> [TO DO]: Below are entries; copy exactly the lines from the one with "Country_Code : string;" through the one with "Definition str (n", both included, and leave out the rest.

+-------+

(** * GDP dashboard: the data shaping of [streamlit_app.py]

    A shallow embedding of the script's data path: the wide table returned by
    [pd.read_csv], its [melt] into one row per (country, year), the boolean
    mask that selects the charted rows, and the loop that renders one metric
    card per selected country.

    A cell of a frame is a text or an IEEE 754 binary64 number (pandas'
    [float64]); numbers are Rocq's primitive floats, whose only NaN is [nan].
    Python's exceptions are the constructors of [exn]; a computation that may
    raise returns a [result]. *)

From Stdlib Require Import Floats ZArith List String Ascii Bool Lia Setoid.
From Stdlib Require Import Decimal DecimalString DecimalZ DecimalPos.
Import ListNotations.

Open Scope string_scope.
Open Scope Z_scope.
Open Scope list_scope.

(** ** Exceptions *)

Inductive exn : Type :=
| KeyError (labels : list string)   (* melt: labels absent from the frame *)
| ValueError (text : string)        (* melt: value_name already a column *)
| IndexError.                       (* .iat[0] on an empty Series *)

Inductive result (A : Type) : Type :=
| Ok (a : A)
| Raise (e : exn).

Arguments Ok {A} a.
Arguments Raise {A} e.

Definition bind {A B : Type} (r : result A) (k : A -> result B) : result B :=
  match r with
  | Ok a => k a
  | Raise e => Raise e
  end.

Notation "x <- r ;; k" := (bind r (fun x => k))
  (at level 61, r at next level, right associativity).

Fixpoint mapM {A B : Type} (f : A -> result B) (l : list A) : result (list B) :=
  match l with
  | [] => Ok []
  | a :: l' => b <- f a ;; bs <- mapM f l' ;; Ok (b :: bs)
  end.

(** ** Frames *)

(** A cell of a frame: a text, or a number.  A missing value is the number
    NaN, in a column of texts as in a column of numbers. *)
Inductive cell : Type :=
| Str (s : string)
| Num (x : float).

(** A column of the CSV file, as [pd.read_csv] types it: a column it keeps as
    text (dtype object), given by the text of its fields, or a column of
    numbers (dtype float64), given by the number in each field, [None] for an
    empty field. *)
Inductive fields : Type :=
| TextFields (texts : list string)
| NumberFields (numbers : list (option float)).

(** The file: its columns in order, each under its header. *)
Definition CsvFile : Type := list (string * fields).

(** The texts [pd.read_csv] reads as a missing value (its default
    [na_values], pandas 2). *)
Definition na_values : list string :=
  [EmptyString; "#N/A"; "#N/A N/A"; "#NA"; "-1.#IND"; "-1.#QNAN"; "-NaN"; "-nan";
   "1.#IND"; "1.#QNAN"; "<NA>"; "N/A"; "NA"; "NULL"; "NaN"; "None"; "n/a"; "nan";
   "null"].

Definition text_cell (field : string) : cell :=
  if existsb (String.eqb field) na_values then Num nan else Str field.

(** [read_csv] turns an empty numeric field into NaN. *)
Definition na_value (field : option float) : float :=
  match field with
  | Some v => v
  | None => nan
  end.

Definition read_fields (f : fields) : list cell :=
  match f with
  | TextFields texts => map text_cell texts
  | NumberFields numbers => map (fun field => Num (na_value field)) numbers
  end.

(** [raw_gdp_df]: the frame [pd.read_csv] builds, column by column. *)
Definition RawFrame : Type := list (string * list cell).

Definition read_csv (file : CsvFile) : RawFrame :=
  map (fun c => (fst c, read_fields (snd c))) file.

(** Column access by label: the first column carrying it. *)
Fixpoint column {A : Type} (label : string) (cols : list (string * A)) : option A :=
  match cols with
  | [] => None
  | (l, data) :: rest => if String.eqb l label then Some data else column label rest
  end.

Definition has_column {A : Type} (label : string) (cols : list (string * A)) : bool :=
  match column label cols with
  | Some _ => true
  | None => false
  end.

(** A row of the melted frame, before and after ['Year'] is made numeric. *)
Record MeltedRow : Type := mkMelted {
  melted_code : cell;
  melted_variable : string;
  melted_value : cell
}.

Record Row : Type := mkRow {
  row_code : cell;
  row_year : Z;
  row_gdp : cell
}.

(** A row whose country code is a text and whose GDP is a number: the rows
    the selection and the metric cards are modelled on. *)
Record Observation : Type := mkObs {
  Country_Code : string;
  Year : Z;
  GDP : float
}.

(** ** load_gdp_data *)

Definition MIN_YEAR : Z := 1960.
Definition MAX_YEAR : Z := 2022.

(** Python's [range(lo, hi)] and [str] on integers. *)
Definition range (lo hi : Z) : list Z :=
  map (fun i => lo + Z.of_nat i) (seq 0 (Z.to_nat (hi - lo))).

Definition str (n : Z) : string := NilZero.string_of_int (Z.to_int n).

+-------+

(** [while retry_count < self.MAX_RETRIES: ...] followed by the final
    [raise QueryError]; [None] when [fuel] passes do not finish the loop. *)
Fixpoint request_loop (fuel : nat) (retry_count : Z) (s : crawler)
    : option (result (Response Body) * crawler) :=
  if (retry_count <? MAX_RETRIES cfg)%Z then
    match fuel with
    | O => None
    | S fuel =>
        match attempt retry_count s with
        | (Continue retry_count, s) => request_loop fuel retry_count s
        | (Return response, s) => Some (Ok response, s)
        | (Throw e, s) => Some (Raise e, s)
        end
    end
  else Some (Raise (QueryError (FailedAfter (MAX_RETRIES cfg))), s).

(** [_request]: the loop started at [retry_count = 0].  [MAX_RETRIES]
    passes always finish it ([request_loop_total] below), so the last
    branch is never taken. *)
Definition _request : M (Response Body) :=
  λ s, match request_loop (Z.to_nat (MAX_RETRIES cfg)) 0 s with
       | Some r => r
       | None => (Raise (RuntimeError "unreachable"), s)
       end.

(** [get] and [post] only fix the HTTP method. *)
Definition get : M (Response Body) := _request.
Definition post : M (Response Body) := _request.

+-------+

> [EXERCISE OUTPUT]:
  Country_Code : string;
  Year : Z;
  GDP : float
}.

(** ** load_gdp_data *)

Definition MIN_YEAR : Z := 1960.
Definition MAX_YEAR : Z := 2022.

(** Python's [range(lo, hi)] and [str] on integers. *)
Definition range (lo hi : Z) : list Z :=
  map (fun i => lo + Z.of_nat i) (seq 0 (Z.to_nat (hi - lo))).

Definition str (n : Z) : string := NilZero.string_of_int (Z.to_int n).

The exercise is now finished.